Именно так я себя ощущаю, когда замечаю сидящую верхом на Шатохине девушку. Точнее, только ее светлую макушку, потому что пока он вывернул шею, чтобы оглянуться назад, она продолжает покрывать поцелуями его обнаженные, отливающие в странном золотистом свечении ламп бронзой, плечи. Черная рубашка Дани, судя по всему, давным-давно расстегнута и, вероятнее всего, скоро будет совсем сброшена.
Георгиева с ними за столом нет. Никого нет.
Да, я предполагала, что Шатохин может быть с девкой. Но, Господь Вседержитель, своими глазами я никогда не видела его в деле. Новый взрыв боли рвет с такой силой, что попросту лишает меня возможности функционировать.
– Давай займем столик у стены, – выдыхает мне на ухо Никита.
Когда я машинально киваю, подцепляет под локоть и увлекает в нужном направлении.
«Не смотри… Не смотри… Не смотри…», – приказываю себе я.
И продолжаю смотреть. Ни на секунду не разрываю зрительный контакт с Даней, хоть и все внутри меня, по мере приближения, будто током перебивает. В черных задурманенных омутах его глаз такой огонь бушует, что хватит не только на меня и этот гребаный бар, но и на весь мир.
«Быть катастрофе, Марина... Охуенной катастрофе…», – звучит вдруг в голове одно из первых предупреждений Шатохина.

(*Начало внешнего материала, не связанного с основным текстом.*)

(* ===== verification/Assembly.v ===== *)
(** * Connectors, assembly profiles and build plans
    ([packages/schema/src/connector.ts], [packages/schema/src/build-plan.ts]) *)
From S2P Require Import Prelude JsString Regex JsNumber Part.
#[local] Open Scope string_scope.
#[local] Open Scope list_scope.
#[local] Open Scope nat_scope.

(** ** Connectors *)
Inductive PinRole := role_power | role_ground | role_signal | role_sda | role_scl.
#[export] Instance PinRole_eq_dec : EqDecision PinRole.
Proof. solve_decision. Defined.

Record ConnectorPin := mkPin { pin_n : Z; pin_name : string; pin_role : PinRole }.
Definition ConnectorPin_ok (p : ConnectorPin) : bool :=
  (0 <? pin_n p)%Z && (1 <=? String.length (pin_name p)).

Record ConnectorDefinition := mkConnector {
  con_schema_hint : option string;
  con_id : string;
  con_version : string;
  con_name : string;
  con_housing : string;
  con_pins : list ConnectorPin;
  con_interfaces : list PartInterface;
  con_max_voltage : num
}.

Definition ConnectorDefinition_fields (c : ConnectorDefinition) : bool :=
  ConnectorId (con_id c) && SemVer (con_version c) && (1 <=? String.length (con_name c)) &&
  (1 <=? String.length (con_housing c)) && (2 <=? length (con_pins c)) &&
  forallb ConnectorPin_ok (con_pins c) && (1 <=? length (con_interfaces c)) &&
  Positive (con_max_voltage c).

(** [connector.pins.forEach((pin, i) => ...)], from index [i]. *)
Fixpoint pin_number_issues (i : nat) (pins : list ConnectorPin) : list Issue :=
  match pins with
  | [] => []
  | p :: pins =>
      let want := Z.of_nat (i + 1) in
      when (negb (pin_n p =? want)%Z)
        (mkIssue ["pins"; ToString.dec (Z.of_nat i); "n"]
           ("pins are numbered 1..n in order; expected " ++ ToString.dec want)%string)
      ++ pin_number_issues (S i) pins
  end.

Definition connector_issues (c : ConnectorDefinition) : list Issue :=
  pin_number_issues 0 (con_pins c) ++
  when (negb (existsb (fun p => bool_decide (pin_role p = role_ground)) (con_pins c)))
    (mkIssue ["pins"] "a connector needs a ground pin").

Definition ConnectorDefinition_ok (c : ConnectorDefinition) : bool :=
  ConnectorDefinition_fields c && match connector_issues c with [] => true | _ => false end.

(** ** Pins, profiles and the compile matrix *)
Record PartPin := mkPartPin { pp_id : string; pp_version : string }.
#[export] Instance PartPin_eq_dec : EqDecision PartPin.
Proof. solve_decision. Defined.
Definition PartPin_ok (p : PartPin) : bool := PartId (pp_id p) && SemVer (pp_version p).

(** [pinKey] and [pin] of [apps/matcher/src/types.ts] *)
Definition pinKey (p : PartPin) : string := (pp_id p ++ "@" ++ pp_version p)%string.
Definition pin (p : PartDefinition) : PartPin := mkPartPin (part_id p) (version p).
Definition partKey (p : PartDefinition) : string := pinKey (pin p).

Definition Fraction (x : num) : bool := Positive x && nle x (of_Z 1).

Inductive Rail := rail_brain | rail_source.
#[export] Instance Rail_eq_dec : EqDecision Rail.
Proof. solve_decision. Defined.

Record Port := mkPort {
  port_id : string;
  port_interface : PartInterface;
  port_connector : string;
  port_rail : Rail;
  port_max_current_ma : num;
  port_resources : list string;
  port_capacity : nat
}.
Definition Port_ok (p : Port) : bool :=
  (1 <=? String.length (port_id p)) &&
  negb (bool_decide (port_interface p = host)) && negb (bool_decide (port_interface p = power)) &&
  ConnectorId (port_connector p) && Positive (port_max_current_ma p) &&
  (1 <=? length (port_resources p)) &&
  forallb (fun r => 1 <=? String.length r) (port_resources p) &&
  (1 <=? port_capacity p) && (port_capacity p <=? 112).

Record Activity := mkActivity { act_part : PartPin; act_active_s : num; act_evidence : string }.
Definition Activity_ok (a : Activity) : bool :=
  PartPin_ok (act_part a) && nonnegative (act_active_s a) && (1 <=? String.length (act_evidence a)).

Record AssemblyProfile := mkProfile {
  prof_id : string;
  prof_version : string;
  prof_evidence : string;
  prof_brain : PartPin;
  prof_source : PartPin;
  prof_source_connector : string;
  prof_brain_input : string;
  regulator_efficiency : num;
  quiescent_source_ma : num;
  battery_usable_fraction : num;
  prof_ports : list Port;
  prof_activity : list Activity
}.

Definition len_between (lo hi : nat) (s : string) : bool :=
  (lo <=? String.length s) && (String.length s <=? hi).

Definition AssemblyProfile_fields (p : AssemblyProfile) : bool :=
  len_between 1 120 (prof_id p) && SemVer (prof_version p) && len_between 1 1000 (prof_evidence p) &&
  PartPin_ok (prof_brain p) && PartPin_ok (prof_source p) && ConnectorId (prof_source_connector p) &&
  (1 <=? String.length (prof_brain_input p)) && Fraction (regulator_efficiency p) &&
  nonnegative (quiescent_source_ma p) && Fraction (battery_usable_fraction p) &&
  (length (prof_ports p) <=? 32) && forallb Port_ok (prof_ports p) &&
  (length (prof_activity p) <=? 24) && forallb Activity_ok (prof_activity p).

Definition profile_issues (p : AssemblyProfile) : list Issue :=
  when (negb (all_distinct (port_id <$> prof_ports p))) (mkIssue [] "port ids must be unique") ++
  List.flat_map (fun port =>
    when (negb (bool_decide (port_interface port = i2c)) && negb (Nat.eqb (port_capacity port) 1))
      (mkIssue [] "only I2C ports can be shared") ++
    when (negb (all_distinct (port_resources port))) (mkIssue [] "port resources must be unique"))
    (prof_ports p) ++
  when (negb (all_distinct ((fun a => pinKey (act_part a)) <$> prof_activity p)))
    (mkIssue [] "activity pins must be unique").

Definition AssemblyProfile_ok (p : AssemblyProfile) : bool :=
  AssemblyProfile_fields p && match profile_issues p with [] => true | _ => false end.

Inductive CompatStatus := passed | failed | pending.
#[export] Instance CompatStatus_eq_dec : EqDecision CompatStatus.
Proof. solve_decision. Defined.

Record CompatEntry := mkCompat {
  ce_driver_pkg : string;
  ce_driver_ver : string;
  ce_runtime_ver : string;
  ce_brain_id : string;
  ce_status : CompatStatus
}.
Definition CompatEntry_ok (c : CompatEntry) : bool :=
  (1 <=? String.length (ce_driver_pkg c)) && SemVer (ce_driver_ver c) && SemVer (ce_runtime_ver c) &&
  PartId (ce_brain_id c).

(** ** Plans *)
Record WiringEdge := mkEdge {
  edge_part : PartPin;
  edge_port : string;
  edge_rail : Rail;
  edge_connector : string;
  edge_resources : list string
}.
Definition WiringEdge_ok (e : WiringEdge) : bool :=
  PartPin_ok (edge_part e) && (1 <=? String.length (edge_port e)) && ConnectorId (edge_connector e) &&
  forallb (fun r => 1 <=? String.length r) (edge_resources e).

Record PowerBudget := mkBudget {
  average_source_ma : num;
  peak_source_ma : num;
  peak_brain_rail_ma : num;
  usable_capacity_mah : option num;
  estimated_life_days : option num
}.
Definition PowerBudget_ok (b : PowerBudget) : bool :=
  nonnegative (average_source_ma b) && nonnegative (peak_source_ma b) &&
  nonnegative (peak_brain_rail_ma b) && opt_ok Positive (usable_capacity_mah b) &&
  opt_ok nonnegative (estimated_life_days b).

Record BomLine := mkBom { bom_part : PartPin; bom_quantity : Z; bom_unit_cost_usd : num }.
Record WiringGraph := mkGraph {
  wg_source : PartPin;
  wg_brain : PartPin;
  wg_brain_input : string;
  wg_peripherals : list WiringEdge
}.

Record BuildPlan := mkPlan {
  part_versions : list PartPin;
  plan_runtime : string;
  plan_profile : string * string;
  wiring_graph : WiringGraph;
  power_budget : PowerBudget;
  bom : list BomLine;
  total_cost_usd : num;
  solver_log : list string
}.

Definition len_list {A} (lo hi : nat) (l : list A) : bool := (lo <=? length l) && (length l <=? hi).

Definition BuildPlan_ok (p : BuildPlan) : bool :=
  len_list 2 24 (part_versions p) && forallb PartPin_ok (part_versions p) && SemVer (plan_runtime p) &&
  len_between 1 120 (plan_profile p).1 && SemVer (plan_profile p).2 &&
  PartPin_ok (wg_source (wiring_graph p)) && PartPin_ok (wg_brain (wiring_graph p)) &&
  (1 <=? String.length (wg_brain_input (wiring_graph p))) &&
  (length (wg_peripherals (wiring_graph p)) <=? 24) &&
  forallb WiringEdge_ok (wg_peripherals (wiring_graph p)) &&
  PowerBudget_ok (power_budget p) && len_list 2 24 (bom p) &&
  forallb (fun b => PartPin_ok (bom_part b) && (bom_quantity b =? 1)%Z &&
                    nonnegative (bom_unit_cost_usd b)) (bom p) &&
  nonnegative (total_cost_usd p) && (length (solver_log p) <=? 256).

Вот, похоже, мы и добрались. Жаль, что это вовсе не то, что себе рисовала я.
Задыхаюсь первым реальным осознанием, что нашей с Даней истории пришел конец. Больше точно ничего не будет. Мне противно. После других я им брезгую. Настолько, что от одной мысли, чтобы быть вместе, тошнота подкатывает.
Сердце бешено топит. Словно не одно оно у меня за грудиной, а десятки. Может, даже сотни. От их расстроенных мощнейших ударов меня всю колотит. Зверски трясет изнутри. Какие-то новые силы во мне порождает. Гнев воскресает первым. А за ним, конечно, боль и страх. То, с чем я эту неделю ем, сплю, молюсь… Последнее – очевидное отчаяние. Духовная в том потребность или интуитивное желание быть, как любимая всеми Лиза – трудно сказать. Не знаю и того, насколько хорошо это работает, учитывая, что после я мысленно заряжаю винтовку и прихожу в бар.
Горю, глядя в глаза Шатохину… Неистово горю. Но чтобы разорвать зрительный контакт, приходится задействовать колоссальные резервные силы. И даже они по факту не справляются. Отвернуться приходится, лишь когда теряется физическая возможность – мы минуем его столик.
Смотрю на Никиту и, прежде чем занять предложенное место, прижимаюсь губами к его губам.